My Lords, given that highly complex, voluminous regulation is meat and drink to City lawyers and accountants—for example, some of our largest public companies pay a trivial amount of tax by avoidance schemes of the utmost artificiality—might the time not have come to consider in principle legislation rather more like our common law principles, which are more difficult to evade?
In response to my noble friend Lord Phillips of Sudbury, the Government agree that principles-based regulation will be an appropriate approach in many cases. There are existing examples of principles-based regulation in a variety of areas, as I am sure he well knows, such as the UK Corporate Governance Code, which contains broad principles against which listed companies are required to report. However, we will continue to monitor this and I will continue to talk to him about it.
My Lords, does the Minister agree that the high executive pay which the public at large find so objectionable is only one symptom of the real illness, which is the broken relationship between shareholders and managers? How are the Government going to repair this so that the values of shareholders are reflected in the decisions of management, including perhaps having an employee representative on remuneration committees?
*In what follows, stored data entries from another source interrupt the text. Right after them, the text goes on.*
(* ===== verification/_CoqProject ===== *)
-Q . S2P
Prelude.v
Accounts.v
Fees.v
Listings.v
Moderation.v
Checkout.v
Price.v
NumberInput.v
ModerationTable.v
ModerationFlow.v
Kyc.v
VerificationPage.v
ListingPage.v
AuthPage.v
Browse.v
Navigation.v
Settings.v
AdminPage.v
UsersPage.v
Onboarding.v
TierOffers.v
Dashboard.v
Layout.v
Appraisal.v
Community.v
CreateListingPage.v
PhotoPanel.v
ListingForm.v
Journey.v
Schema.v
Queries.v
Catalog.v
MarketContext.v
(* ===== verification/Fees.v ===== *)
(** * Fees: the tier registry, the fee-policy resolver and the quota check

    The database functions [get_commission_rate], [get_listing_limit] and
    [count_active_listings] (listed in src/src/integrations/supabase/types.ts
    lines 450-465) are called by the sources through [supabase.rpc] but their
    SQL is not part of src/.  They are modelled here from the spec: the tier
    registry of section 4.1, the resolver [effectiveRate] of section 4.2 and
    the quota check [canCreateListing] of section 4.4.

    The class [CommissionSource] is the interface through which the checkout
    function (Checkout.v) consumes a commission rate: a partial map from
    seller ids to rates in [0, 1].  [fee_source] implements it with the
    spec's resolver over the [user_roles] and [profiles] tables. *)

From S2P Require Import Prelude Accounts.

Local Open Scope Q_scope.

(** ** Tier registry (spec 4.1) *)

Inductive listing_limit := Bounded (n : nat) | Unbounded.

#[export] Instance listing_limit_eq_dec : EqDecision listing_limit.
Proof. solve_decision. Defined.

(** Private Holder ([observer]) 3, Verified Dealer ([individual_seller]) 25,
    Certified Partner ([super_seller]) and admin unbounded; a buyer owns no
    listing. *)
Definition limitFor (r : app_role) : listing_limit :=
  match r with
  | observer => Bounded 3
  | individual_seller => Bounded 25
  | super_seller | admin => Unbounded
  | buyer => Bounded 0
  end.

(** The base commission rate; a buyer has none (a precondition violation in
    the spec's words). *)
Definition baseRateFor (r : app_role) : option Q :=
  match r with
  | observer => Some (35 # 1000)
  | individual_seller => Some (25 # 1000)
  | super_seller | admin => Some 0
  | buyer => None
  end.

(** ** Fee-policy resolver (spec 4.2) *)

(** The platform-wide zero-fee period; timestamps are integers. *)
Record PlatformFeePolicy := mkPolicy {
  zero_fee_active : bool;
  zero_fee_end_date : option Z
}.

Definition zero_fee_window_open (policy : PlatformFeePolicy) (now : Z) : bool :=
  zero_fee_active policy &&
  match zero_fee_end_date policy with
  | None => true
  | Some end_date => (now <? end_date)%Z
  end.

(** The four rules in their precedence order. *)
Definition effectiveRate (tier : app_role) (zero_fee_eligible : bool)
    (policy : PlatformFeePolicy) (now : Z) : option Q :=
  match tier with
  | super_seller | admin => Some 0
  | _ =>
      if zero_fee_window_open policy now then Some 0
      else if zero_fee_eligible then Some 0
      else baseRateFor tier
  end.

(** ** Quota (spec 4.4), failing closed *)

Definition canCreateListing (tier : option app_role) (active_count : option nat) : bool :=
  match tier, active_count with
  | Some r, Some c =>
      match limitFor r with
      | Bounded n => Nat.ltb c n
      | Unbounded => true
      end
  | _, _ => false
  end.

(** ** The interface consumed by the checkout function *)

Class CommissionSource := {
  get_commission_rate : string -> option Q;
  get_commission_rate_bounds :
    forall u r, get_commission_rate u = Some r -> 0 <= r /\ r <= 1
}.

(** The tier and waiver flag of a seller, read from the [user_roles] and
    [profiles] tables. *)
Definition seller_tier (roles : list RoleRow) (profiles : gmap string Profile) (u : string)
    : option (app_role * bool) :=
  r ← role_of u roles;
  Some (r, default false (profiles !! u ≫= p_zero_fee_eligible)).

Definition fee_rate (roles : list RoleRow) (profiles : gmap string Profile)
    (policy : PlatformFeePolicy) (now : Z) (u : string) : option Q :=
  '(r, zfe) ← seller_tier roles profiles u;
  effectiveRate r zfe policy now.

(** The spec's resolver implements the interface: its rates lie in
    [0, 1]. *)
Definition fee_source (roles : list RoleRow) (profiles : gmap string Profile)
    (policy : PlatformFeePolicy) (now : Z) : CommissionSource.
Proof.
  refine {| get_commission_rate := fee_rate roles profiles policy now |}.
  intros u q. unfold fee_rate.
  destruct (seller_tier roles profiles u) as [[r zfe]|]; simpl; [|discriminate].
  unfold effectiveRate.
  destruct r; try destruct (zero_fee_window_open policy now); try destruct zfe; simpl;
    intros [= <-]; split; vm_compute; discriminate.
Defined.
The independent Kay review will be looking at these things, which we have previously discussed and debated. I do not think any of us like to see the distance between remunerations growing wider and wider. There is no doubt that the Government are following this up.
My Lords, David Hume argued that greed, which he defined as an avidity to acquire possessions, belongings, property and money, was a force destructive of modern society. Could he possibly be right and, if so, what shall we do about it?
Well, my Lords, greed was of course only one of the seven deadly sins. If I reflect on some of the others, I can see that they can be just as contagious and nasty. However, I shall reflect on the fact that one of my favourite poets, Kipling, wrote a wonderful poem called Norman and Saxon in which he describes how the people of this land will put up with pretty well anything at all, but they will not put up with the fear of unfair dealing. If we look for fair dealing in the relationship between the Government, their people and our business community, we should get somewhere.
My Lords, does my noble friend not agree that the best way of asserting the rights of the owners of a business, as opposed to the hired help—men like “Fred the Shred”—would be if some of them were put on trial for falsifying the accounts of the businesses which they ran? They either knew or ought to have known that the accounts and the balance sheets that they brought forward were false.
We know that the shareholders hold the power in this country’s large corporations, and if they will, please, use it to call the people in those companies to account, we should see some movement. That is what we are encouraging.